§ WORK TO BE COMPLETED
Every line in the records below between the one holding "Lemma move_root_active free" and the one holding "induction n as [|n IH]; intros free", inclusive, is to be set down exactly; all other lines are to be left out.

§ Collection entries
== == ==
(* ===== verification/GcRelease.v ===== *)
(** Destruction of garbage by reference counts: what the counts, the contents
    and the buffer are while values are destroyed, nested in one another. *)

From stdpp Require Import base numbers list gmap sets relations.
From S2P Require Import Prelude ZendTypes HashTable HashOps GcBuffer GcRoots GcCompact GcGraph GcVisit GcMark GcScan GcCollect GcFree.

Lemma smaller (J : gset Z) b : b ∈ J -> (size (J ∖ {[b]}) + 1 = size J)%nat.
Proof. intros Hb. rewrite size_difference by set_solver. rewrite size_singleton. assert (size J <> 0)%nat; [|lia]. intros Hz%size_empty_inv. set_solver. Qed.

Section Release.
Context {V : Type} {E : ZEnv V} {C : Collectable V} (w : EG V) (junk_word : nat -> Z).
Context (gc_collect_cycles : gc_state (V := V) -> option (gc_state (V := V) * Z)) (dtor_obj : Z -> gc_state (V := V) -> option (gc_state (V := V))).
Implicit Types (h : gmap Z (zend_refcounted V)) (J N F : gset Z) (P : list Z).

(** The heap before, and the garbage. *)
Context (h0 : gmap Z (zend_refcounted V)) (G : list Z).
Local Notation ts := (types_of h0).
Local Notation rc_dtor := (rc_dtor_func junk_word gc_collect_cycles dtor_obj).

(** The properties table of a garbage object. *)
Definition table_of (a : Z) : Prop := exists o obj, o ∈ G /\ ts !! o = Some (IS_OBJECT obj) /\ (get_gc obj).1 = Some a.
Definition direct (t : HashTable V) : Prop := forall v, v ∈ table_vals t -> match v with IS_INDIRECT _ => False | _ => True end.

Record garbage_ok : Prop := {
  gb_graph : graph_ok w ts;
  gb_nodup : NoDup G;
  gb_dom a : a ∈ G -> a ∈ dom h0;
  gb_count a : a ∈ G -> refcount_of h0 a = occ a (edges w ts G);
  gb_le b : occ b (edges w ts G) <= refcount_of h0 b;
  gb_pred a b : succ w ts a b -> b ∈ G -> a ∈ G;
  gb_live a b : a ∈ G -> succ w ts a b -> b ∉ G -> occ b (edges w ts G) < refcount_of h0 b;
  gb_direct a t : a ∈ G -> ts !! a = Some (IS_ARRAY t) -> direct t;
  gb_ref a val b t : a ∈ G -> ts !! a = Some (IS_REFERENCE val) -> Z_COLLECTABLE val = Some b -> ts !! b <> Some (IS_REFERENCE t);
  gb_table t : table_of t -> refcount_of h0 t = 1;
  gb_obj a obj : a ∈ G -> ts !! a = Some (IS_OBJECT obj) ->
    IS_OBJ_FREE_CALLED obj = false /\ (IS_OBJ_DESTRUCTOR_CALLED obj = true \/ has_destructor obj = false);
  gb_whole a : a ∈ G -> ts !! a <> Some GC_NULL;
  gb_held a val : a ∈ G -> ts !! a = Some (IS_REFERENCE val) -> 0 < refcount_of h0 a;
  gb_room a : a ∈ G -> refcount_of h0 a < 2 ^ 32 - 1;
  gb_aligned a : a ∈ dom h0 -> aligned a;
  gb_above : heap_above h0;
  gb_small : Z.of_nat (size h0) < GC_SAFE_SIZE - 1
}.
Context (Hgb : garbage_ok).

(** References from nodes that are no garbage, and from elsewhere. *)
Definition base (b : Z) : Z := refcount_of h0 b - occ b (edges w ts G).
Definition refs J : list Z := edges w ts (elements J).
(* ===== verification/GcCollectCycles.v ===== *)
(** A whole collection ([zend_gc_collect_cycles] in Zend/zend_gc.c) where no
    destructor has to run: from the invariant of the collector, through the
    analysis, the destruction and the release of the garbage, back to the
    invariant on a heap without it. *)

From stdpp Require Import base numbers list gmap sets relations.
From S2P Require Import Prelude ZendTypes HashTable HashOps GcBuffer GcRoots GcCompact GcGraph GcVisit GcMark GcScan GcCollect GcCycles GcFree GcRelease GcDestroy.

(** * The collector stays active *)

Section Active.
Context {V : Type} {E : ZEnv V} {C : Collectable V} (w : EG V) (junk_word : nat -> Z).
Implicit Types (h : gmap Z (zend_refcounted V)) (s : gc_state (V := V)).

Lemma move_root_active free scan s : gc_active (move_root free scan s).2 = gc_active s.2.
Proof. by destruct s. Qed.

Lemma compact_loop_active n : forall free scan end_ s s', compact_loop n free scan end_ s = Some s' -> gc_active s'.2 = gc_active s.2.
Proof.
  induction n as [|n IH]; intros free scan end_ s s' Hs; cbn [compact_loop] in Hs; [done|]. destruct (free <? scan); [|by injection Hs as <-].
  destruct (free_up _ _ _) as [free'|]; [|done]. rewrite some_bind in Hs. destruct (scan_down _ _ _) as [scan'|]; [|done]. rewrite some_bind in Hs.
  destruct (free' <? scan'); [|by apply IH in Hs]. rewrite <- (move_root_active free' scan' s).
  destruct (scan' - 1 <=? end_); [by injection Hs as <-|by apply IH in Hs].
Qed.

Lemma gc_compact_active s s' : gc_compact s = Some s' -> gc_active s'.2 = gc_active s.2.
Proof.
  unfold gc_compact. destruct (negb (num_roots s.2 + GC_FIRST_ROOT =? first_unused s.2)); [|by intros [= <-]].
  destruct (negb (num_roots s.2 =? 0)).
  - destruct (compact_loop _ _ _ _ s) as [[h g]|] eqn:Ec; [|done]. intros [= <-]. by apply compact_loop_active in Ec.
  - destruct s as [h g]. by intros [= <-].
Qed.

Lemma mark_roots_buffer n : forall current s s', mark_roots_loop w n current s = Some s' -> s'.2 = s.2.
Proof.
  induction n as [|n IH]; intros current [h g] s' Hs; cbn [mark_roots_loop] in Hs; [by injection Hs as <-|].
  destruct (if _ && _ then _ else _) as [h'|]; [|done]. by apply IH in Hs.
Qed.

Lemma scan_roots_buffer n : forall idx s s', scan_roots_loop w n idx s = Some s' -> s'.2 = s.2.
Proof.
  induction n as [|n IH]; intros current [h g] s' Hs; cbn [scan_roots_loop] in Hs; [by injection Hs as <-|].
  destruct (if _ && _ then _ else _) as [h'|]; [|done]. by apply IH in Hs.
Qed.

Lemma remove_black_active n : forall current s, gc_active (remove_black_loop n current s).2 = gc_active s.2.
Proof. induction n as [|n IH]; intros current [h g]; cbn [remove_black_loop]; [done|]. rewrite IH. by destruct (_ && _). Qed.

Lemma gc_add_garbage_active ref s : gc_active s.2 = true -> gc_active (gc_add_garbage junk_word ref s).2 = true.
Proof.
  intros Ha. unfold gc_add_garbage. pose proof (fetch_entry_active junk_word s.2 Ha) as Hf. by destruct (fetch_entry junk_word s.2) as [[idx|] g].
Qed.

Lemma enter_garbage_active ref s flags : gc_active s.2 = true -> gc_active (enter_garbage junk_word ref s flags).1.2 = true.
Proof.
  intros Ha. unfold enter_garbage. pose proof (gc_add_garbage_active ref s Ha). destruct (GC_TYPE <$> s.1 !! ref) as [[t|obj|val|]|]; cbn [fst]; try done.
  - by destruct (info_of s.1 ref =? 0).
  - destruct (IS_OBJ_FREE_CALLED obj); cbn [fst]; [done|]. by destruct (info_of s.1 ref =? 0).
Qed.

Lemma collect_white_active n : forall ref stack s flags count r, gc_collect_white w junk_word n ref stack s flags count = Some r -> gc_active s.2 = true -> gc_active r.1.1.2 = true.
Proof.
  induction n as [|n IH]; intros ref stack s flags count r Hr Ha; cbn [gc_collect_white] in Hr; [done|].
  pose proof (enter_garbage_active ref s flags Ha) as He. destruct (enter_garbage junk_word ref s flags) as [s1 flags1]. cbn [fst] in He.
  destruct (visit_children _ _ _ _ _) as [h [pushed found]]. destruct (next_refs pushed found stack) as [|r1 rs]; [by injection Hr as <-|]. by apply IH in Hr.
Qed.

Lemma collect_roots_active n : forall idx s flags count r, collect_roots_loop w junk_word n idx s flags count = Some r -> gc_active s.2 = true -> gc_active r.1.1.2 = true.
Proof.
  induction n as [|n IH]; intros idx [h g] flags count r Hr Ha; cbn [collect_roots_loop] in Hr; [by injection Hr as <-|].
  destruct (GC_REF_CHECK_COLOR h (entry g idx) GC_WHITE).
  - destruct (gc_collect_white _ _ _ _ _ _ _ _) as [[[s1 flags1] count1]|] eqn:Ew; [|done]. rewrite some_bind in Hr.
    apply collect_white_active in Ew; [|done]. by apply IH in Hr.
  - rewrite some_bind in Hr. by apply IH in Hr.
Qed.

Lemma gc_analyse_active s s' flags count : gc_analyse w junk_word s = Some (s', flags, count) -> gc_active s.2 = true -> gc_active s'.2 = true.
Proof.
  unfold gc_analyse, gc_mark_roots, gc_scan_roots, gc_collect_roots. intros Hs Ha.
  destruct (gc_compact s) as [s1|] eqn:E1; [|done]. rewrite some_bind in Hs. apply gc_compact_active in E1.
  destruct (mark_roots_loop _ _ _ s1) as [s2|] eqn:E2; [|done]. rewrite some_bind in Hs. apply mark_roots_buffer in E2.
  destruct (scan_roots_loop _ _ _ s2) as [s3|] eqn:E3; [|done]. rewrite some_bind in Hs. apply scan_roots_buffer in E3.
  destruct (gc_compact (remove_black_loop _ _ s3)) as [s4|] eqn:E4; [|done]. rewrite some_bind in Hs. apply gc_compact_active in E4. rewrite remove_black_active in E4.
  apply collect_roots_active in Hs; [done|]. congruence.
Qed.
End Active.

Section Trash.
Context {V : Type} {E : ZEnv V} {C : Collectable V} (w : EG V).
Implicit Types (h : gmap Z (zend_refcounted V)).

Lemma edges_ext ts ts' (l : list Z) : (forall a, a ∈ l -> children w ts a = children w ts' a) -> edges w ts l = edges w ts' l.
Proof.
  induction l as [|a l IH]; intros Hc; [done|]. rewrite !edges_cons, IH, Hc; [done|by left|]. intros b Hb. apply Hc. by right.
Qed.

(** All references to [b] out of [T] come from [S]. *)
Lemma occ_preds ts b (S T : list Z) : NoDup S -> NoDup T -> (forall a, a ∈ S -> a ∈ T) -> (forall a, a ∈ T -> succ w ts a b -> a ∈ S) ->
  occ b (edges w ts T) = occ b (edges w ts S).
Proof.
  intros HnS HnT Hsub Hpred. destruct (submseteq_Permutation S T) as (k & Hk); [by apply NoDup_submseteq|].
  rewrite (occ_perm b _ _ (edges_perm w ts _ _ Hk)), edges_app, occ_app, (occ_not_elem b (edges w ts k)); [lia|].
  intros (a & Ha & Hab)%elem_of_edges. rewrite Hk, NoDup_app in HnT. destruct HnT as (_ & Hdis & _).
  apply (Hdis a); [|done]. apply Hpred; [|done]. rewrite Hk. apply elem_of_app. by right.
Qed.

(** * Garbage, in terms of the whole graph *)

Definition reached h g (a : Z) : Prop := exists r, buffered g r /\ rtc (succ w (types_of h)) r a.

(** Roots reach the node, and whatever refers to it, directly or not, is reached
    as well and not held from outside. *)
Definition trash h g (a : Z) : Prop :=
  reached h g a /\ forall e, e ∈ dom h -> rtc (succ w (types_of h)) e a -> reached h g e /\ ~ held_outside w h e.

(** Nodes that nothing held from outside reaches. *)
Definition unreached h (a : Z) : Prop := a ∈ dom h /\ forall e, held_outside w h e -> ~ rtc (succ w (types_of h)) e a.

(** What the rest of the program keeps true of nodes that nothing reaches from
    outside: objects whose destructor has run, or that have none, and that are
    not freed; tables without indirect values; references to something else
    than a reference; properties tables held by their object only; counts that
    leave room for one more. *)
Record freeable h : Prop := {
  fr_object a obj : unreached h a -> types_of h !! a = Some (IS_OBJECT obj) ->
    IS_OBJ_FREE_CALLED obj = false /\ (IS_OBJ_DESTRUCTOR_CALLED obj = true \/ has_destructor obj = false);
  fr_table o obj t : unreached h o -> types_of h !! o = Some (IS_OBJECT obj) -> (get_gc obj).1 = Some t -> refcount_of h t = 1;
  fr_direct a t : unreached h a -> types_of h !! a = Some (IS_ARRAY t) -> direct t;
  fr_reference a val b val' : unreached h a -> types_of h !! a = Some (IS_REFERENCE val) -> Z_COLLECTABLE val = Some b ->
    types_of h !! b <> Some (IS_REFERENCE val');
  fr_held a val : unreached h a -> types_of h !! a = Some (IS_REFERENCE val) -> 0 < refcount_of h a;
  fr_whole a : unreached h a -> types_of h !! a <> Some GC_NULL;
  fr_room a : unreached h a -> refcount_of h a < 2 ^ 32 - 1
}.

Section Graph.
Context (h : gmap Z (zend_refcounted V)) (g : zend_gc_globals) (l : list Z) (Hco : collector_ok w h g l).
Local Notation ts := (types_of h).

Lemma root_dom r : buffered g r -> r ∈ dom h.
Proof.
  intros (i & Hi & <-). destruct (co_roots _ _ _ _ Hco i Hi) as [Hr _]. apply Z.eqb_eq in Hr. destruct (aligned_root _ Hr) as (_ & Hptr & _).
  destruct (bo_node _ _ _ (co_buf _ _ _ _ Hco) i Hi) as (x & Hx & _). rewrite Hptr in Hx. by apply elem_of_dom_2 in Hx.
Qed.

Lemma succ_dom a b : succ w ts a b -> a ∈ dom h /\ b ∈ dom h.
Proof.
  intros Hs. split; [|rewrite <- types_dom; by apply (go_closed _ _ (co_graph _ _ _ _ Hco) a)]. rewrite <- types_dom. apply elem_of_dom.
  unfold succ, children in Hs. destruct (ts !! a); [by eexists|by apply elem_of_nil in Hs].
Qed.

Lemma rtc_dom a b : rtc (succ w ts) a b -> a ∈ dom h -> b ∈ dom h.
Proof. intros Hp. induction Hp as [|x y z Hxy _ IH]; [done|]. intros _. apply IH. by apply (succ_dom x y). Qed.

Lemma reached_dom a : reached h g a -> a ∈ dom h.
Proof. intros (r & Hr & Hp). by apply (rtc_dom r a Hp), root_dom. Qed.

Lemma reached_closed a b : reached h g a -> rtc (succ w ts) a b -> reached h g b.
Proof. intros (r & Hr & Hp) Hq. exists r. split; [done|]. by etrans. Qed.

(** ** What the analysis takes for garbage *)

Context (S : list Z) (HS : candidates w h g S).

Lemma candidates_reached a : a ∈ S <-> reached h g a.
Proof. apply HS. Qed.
== == ==
§ RESULT OF THIS TASK
Lemma move_root_active free scan s : gc_active (move_root free scan s).2 = gc_active s.2.
Proof. by destruct s. Qed.

Lemma compact_loop_active n : forall free scan end_ s s', compact_loop n free scan end_ s = Some s' -> gc_active s'.2 = gc_active s.2.
Proof.
  induction n as [|n IH]; intros free scan end_ s s' Hs; cbn [compact_loop] in Hs; [done|]. destruct (free <? scan); [|by injection Hs as <-].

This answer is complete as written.